= WTC 9/11 =

2009 composition by Steve Reich

WTC 9/11 is a composition by Steve Reich for string quartet written in 2009–2010 which premiered on March 19, 2011 at Duke University. The piece was written for the Kronos Quartet, who performed the premiere, and was co-commissioned by Barbican Centre, Carnegie Hall, Duke University, the University of Illinois at Urbana–Champaign, the Philharmonic Society of Orange County, the Phyllis C. Wattis Foundation, Chamber Music America and the National Endowment for the Arts. The piece is approximately fifteen minutes long, and draws inspiration from the events of September 11, 2001. In 2019, writers of The Guardian ranked it the 17th greatest work of art music since 2000.

== Background ==
The project began when the Kronos Quartet asked Reich to write a piece that utilized pre-recorded voice parts to go along with the music. Reich recalled an idea he had in 1973 of drawing out the end of the speaker's words. In January 2010, Reich decided to use voice recordings related to the September 11 attacks, specifically recordings from the North American Aerospace Defense Command (NORAD) and the New York City Fire Department (FDNY), as well as parts of interviews with friends and neighbors of Reich that lived in Manhattan at the time of the attacks. Reich's son, daughter-in law, and granddaughter were staying in Reich's apartment, four blocks from the World Trade Center, at the time of the attacks. WTC 9/11 is the third "major commission" for Reich to write for the Kronos Quartet.

== Movements ==
WTC 9/11 consists of three movements, listed below, although there is no pause between movements, and the tempo is consistent throughout the entire piece. The three movements last approximately fifteen and a half minutes in total. Reich stated that he tried to make it longer, but that "the piece wanted to be terse."

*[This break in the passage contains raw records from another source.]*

(** The lock table and the locks of the CPU stay. *)
Lemma inv_cpu m a m' c x :
  lock_inv (m, a) -> only_cpu c m m' -> owned x = owned (a c) -> a_held x = a_held (a c) ->
  c_noff (m_cpu m' c) = depth x -> (depth x <> 0 -> intr m' c = false) ->
  (forall lk, a_pc x = Spin lk -> lk ∉ a_held x) -> lock_inv (m', fupd a c x).
Proof.
  intros H [El Ho] Eo Eh Hn Hi Hsp. apply (inv_update m a); try done.
  - rewrite Eo. apply (li_nodup _ H).
  - rewrite Eo. intros c' lk Hc Hx Hx'. apply Hc. by apply (li_excl _ H c' c lk).
  - intros lk. rewrite El, (li_locked _ H). rewrite Eo. split.
    + intros (c' & Hx). destruct (decide (c' = c)) as [->|]; [by left|right; by exists c'].
    + intros [Hx|(c' & _ & Hx)]; [by exists c|by exists c'].
  - intros lk c'. rewrite El, (li_cpu _ H). simpl. destruct (decide (c' = c)) as [->|]; [by rewrite fupd_eq, Eh|by rewrite fupd_ne].
Qed.

Lemma depth_pos x : 0 <= depth x.
Proof. unfold depth. lia. Qed.

Lemma owned_excl m a c c' lk : lock_inv (m, a) -> lk ∈ owned (a c) -> c' <> c -> lk ∉ owned (a c').
Proof. intros H H1 Hc H2. apply Hc. by apply (li_excl _ H c' c lk). Qed.
(* ===== verification/BioSpec.v ===== *)
(** The buffer cache keeps its invariant and shows each disk block's logical
    content: the cached copy if there is one, the disk otherwise. *)

From S2P Require Import Prelude Mem Sleeplock Ring Bio.

Definition nx (s : bio) (i : nat) : nat := b_next (getb i s).
Definition pv (s : bio) (i : nat) : nat := b_prev (getb i s).
Definition locked (s : bio) (i : nat) : bool := sl_locked (b_lock (getb i s)).

Lemma getb_updb i f s j :
  getb j (updb i f s) = if decide (i = j) then f (getb i s) else getb j s.
Proof.
  unfold getb, updb, putb. simpl. destruct (decide (i = j)) as [->|].
  - by rewrite lookup_total_insert_eq.
  - by rewrite lookup_total_insert_ne.
Qed.

Lemma getb_updb_eq i f s : getb i (updb i f s) = f (getb i s).
Proof. rewrite getb_updb. by rewrite decide_True. Qed.
Lemma getb_updb_ne i f s j : i <> j -> getb j (updb i f s) = getb j s.
Proof. intros. rewrite getb_updb. by rewrite decide_False. Qed.

Lemma updb_updb i f g s : updb i f (updb i g s) = updb i (fun b => f (g b)) s.
Proof.
  unfold updb at 1. rewrite getb_updb_eq. unfold updb, putb, set_bc_buf. simpl.
  by rewrite insert_insert_eq.
Qed.
(* ===== verification/Log.v ===== *)
(** The write-ahead log: src/src/kernel/log.c.

    [log.lh.block] is an array of [int]s indexed from zero.  The on-disk
    header is the block [log.start]: [n] as an [int] at offset 0, block
    numbers at offsets 4, 8, ...  The log block of entry [i] is block
    [log.start + 1 + i]. *)

From S2P Require Import Prelude Mem Sleeplock Bio.

Definition MAXOPBLOCKS : Z := 10.
Definition LOGSIZE : Z := MAXOPBLOCKS * 3.

(** [struct log], with [struct logheader lh] as [lh_n] and [lh_block]. *)
Record logst := Logst {
  l_lock : bool;
  l_start : Z;
  l_size : Z;
  l_outstanding : Z;
  l_committing : bool;
  l_dev : Z;
  lh_n : Z;
  lh_block : gmap Z Z }.

Definition set_l_lock v g := Logst v (l_start g) (l_size g) (l_outstanding g) (l_committing g) (l_dev g) (lh_n g) (lh_block g).
Definition set_l_area start size dev g := Logst (l_lock g) start size (l_outstanding g) (l_committing g) dev (lh_n g) (lh_block g).
Definition set_l_outstanding v g := Logst (l_lock g) (l_start g) (l_size g) v (l_committing g) (l_dev g) (lh_n g) (lh_block g).
Definition set_l_committing v g := Logst (l_lock g) (l_start g) (l_size g) (l_outstanding g) v (l_dev g) (lh_n g) (lh_block g).
Definition set_lh_n v g := Logst (l_lock g) (l_start g) (l_size g) (l_outstanding g) (l_committing g) (l_dev g) v (lh_block g).
Definition set_lh_block i v g := Logst (l_lock g) (l_start g) (l_size g) (l_outstanding g) (l_committing g) (l_dev g) (lh_n g) (<[i := v]> (lh_block g)).

(** The log on top of the buffer cache. *)
Record lst := Lst { st_bio : bio; st_log : logst }.

Definition set_bio b s := Lst b (st_log s).
Definition set_log g s := Lst (st_bio s) g.

Definition bop {A} (m : M bio A) : M lst A := zoom st_bio set_bio m.
Definition lmod (f : logst -> logst) : M lst unit := modify (fun s => set_log (f (st_log s)) s).

#[export] Instance lst_wakeup : Wakeup lst := fun ch => bop (wakeup ch).

Definition log_chan : chan := Chan "log" 0.
Definition log_acquire : M lst unit := zoom st_log set_log (acquire l_lock set_l_lock).
Definition log_release : M lst unit := zoom st_log set_log (release l_lock set_l_lock).
Definition log_sleep {A} : M lst A := zoom st_log set_log (sleep log_chan l_lock set_l_lock).

(** [b->data] of buffer [b], and its assignment. *)
Definition bdata (b : nat) : M lst block := gets (fun s => b_data (getb b (st_bio s))).
Definition bdata_set (b : nat) (d : block) : M lst unit := bop (modify (updb b (set_data d))).

Definition log_block (i : Z) : M lst Z := gets (fun s => lh_block (st_log s) !!! i).

(** ** log.c *)

Definition install_trans (recovering : bool) : M lst unit :=
  g ← gets st_log;
  for_loop (Z.to_nat (lh_n g)) 0 (fun tail =>
    g ← gets st_log;
    lbuf ← bop (bread (l_dev g) (u32 (l_start g + tail + 1)));
    g ← gets st_log;
    dbuf ← bop (bread (l_dev g) (u32 (lh_block g !!! tail)));
    d ← bdata lbuf;
    bdata_set dbuf d;;
    bop (bwrite dbuf);;
    when (negb recovering) (bop (bunpin dbuf));;
    bop (brelse lbuf);;
    bop (brelse dbuf);;
    mret (None (A := unit)));;
  mret tt.

Definition read_head : M lst unit :=
  g ← gets st_log;
  b ← bop (bread (l_dev g) (u32 (l_start g)));
  d ← bdata b;
  lmod (set_lh_n (i32 (ld32 d 0)));;
  g ← gets st_log;
  for_loop (Z.to_nat (lh_n g)) 0 (fun i =>
    lmod (set_lh_block i (i32 (ld32 d (4 + 4 * i))));;
    mret (None (A := unit)));;
  bop (brelse b).

Definition write_head : M lst unit :=
  g ← gets st_log;
  b ← bop (bread (l_dev g) (u32 (l_start g)));
  d ← bdata b;
  bdata_set b (st32 d 0 (lh_n g));;
  for_loop (Z.to_nat (lh_n g)) 0 (fun i =>
    v ← log_block i;
    d ← bdata b;
    bdata_set b (st32 d (4 + 4 * i) v);;
    mret (None (A := unit)));;
  bop (bwrite b);;
  bop (brelse b).

Definition recover_from_log : M lst unit :=
  read_head;;
  install_trans true;;
  lmod (set_lh_n 0);;
  write_head.

(** [logstart] and [nlog] are those fields of the super block. *)
Definition initlog (dev logstart nlog : Z) : M lst unit :=
  if 4 + 4 * LOGSIZE >=? BSIZE then panic "initlog: too big logheader"
  else
    lmod (set_l_lock false);;
    lmod (set_l_area (i32 logstart) (i32 nlog) dev);;
    recover_from_log.

(** One pass of the [while(1)] loop of [begin_op]: a thread that sleeps runs it
    again when it is woken. *)
Definition begin_op : M lst unit :=
  log_acquire;;
  g ← gets st_log;
  if l_committing g then log_sleep
  else if lh_n g + (l_outstanding g + 1) * MAXOPBLOCKS >? LOGSIZE then log_sleep
  else
    lmod (set_l_outstanding (l_outstanding g + 1));;
    log_release.

Definition write_log : M lst unit :=
  g ← gets st_log;
  for_loop (Z.to_nat (lh_n g)) 0 (fun tail =>
    g ← gets st_log;
    to ← bop (bread (l_dev g) (u32 (l_start g + tail + 1)));
    g ← gets st_log;
    from ← bop (bread (l_dev g) (u32 (lh_block g !!! tail)));
    d ← bdata from;
    bdata_set to d;;
    bop (bwrite to);;
    bop (brelse from);;
    bop (brelse to);;
    mret (None (A := unit)));;
  mret tt.

Definition commit : M lst unit :=
  g ← gets st_log;
  when (0 <? lh_n g)
    (write_log;;
     write_head;;
     install_trans false;;
     lmod (set_lh_n 0);;
     write_head).

Definition end_op : M lst unit :=
  log_acquire;;
  g ← gets st_log;
  lmod (set_l_outstanding (l_outstanding g - 1));;
  g ← gets st_log;
  if l_committing g then panic "log.committing"
  else
    do_commit ←
      (if l_outstanding g =? 0
       then lmod (set_l_committing true);; mret true
       else wakeup log_chan;; mret false);
    log_release;;
    when do_commit
      (commit;;
       log_acquire;;
       lmod (set_l_committing false);;
       wakeup log_chan;;
       log_release).

(** [for(i = 0; i < log.lh.n; i++) if(log.lh.block[i] == b->blockno) break;] *)
Fixpoint absorb (n : nat) (i : Z) (blk : gmap Z Z) (blockno : Z) : Z :=
  match n with
  | O => i
  | S n' => if u32 (blk !!! i) =? blockno then i else absorb n' (i + 1) blk blockno
  end.

Definition log_write (b : nat) : M lst unit :=
  log_acquire;;
  g ← gets st_log;
  if (lh_n g >=? LOGSIZE) || (lh_n g >=? l_size g - 1) then panic "too big a transaction"
  else if l_outstanding g <? 1 then panic "log_write outside of trans"
  else
    bb ← bop (gets (getb b));
    let i := absorb (Z.to_nat (lh_n g)) 0 (lh_block g) (b_blockno bb) in
    lmod (set_lh_block i (i32 (b_blockno bb)));;
    when (i =? lh_n g)
      (bop (bpin b);; lmod (set_lh_n (lh_n g + 1)));;
    log_release.

Definition log_boot : logst := Logst false 0 0 0 false 0 0 ∅.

The first movement, "9/11", begins and ends with a violin imitating the sound a phone makes when left off the hook. Voice recordings in this section begin with NORAD air traffic controllers concerned with the off-track American Airlines Flight 11, and move to FDNY recordings related to activities on the ground. Voice recordings in the second movement consist of parts of interviews conducted in 2010 by Reich. In addition to voice recordings, two string quartets are pre-recorded for the performance. Alternatively, the piece can be performed by three string quartets with pre-recorded voices only.

== Performances ==
The premiere of WTC 9/11 took place on March 19, 2011 at Duke University, and was performed by the Kronos Quartet. The piece was also performed at Carnegie Hall in April, and Barbican Centre in May.
It was later performed at (Le) Poisson Rouge in New York City on September 11, 2012 by the American Contemporary Music Ensemble (ACME).

== Album artwork controversy ==

The first recording of the piece, released by Nonesuch Records on September 20, 2011, initially featured a photograph of the twin towers of the World Trade Center during the attacks. The use of the image was widely criticized, some accusing Nonesuch of exploiting the attacks for commercial purposes. Composer Phil Kline stated that the artwork is "the first truly despicable classical album cover" that he had ever seen. Seth Colter Walls of Slate criticized the artwork because it misrepresents the music by only dealing with the day of the attacks itself, whereas the piece focuses more on the aftermath of the attacks. Anne Midgette of The Washington Post disagreed with those who felt that the cover was insensitive. Midgette stated that the cover "clearly reflects the content of the album" and that the emotional response to the image was clouding others' judgement: "this picture evokes a strong reaction, so it must be bad." Nonesuch released a statement from Reich on August 12 announcing that the cover would be changed, stating that he did not want the cover to distract listeners from the music.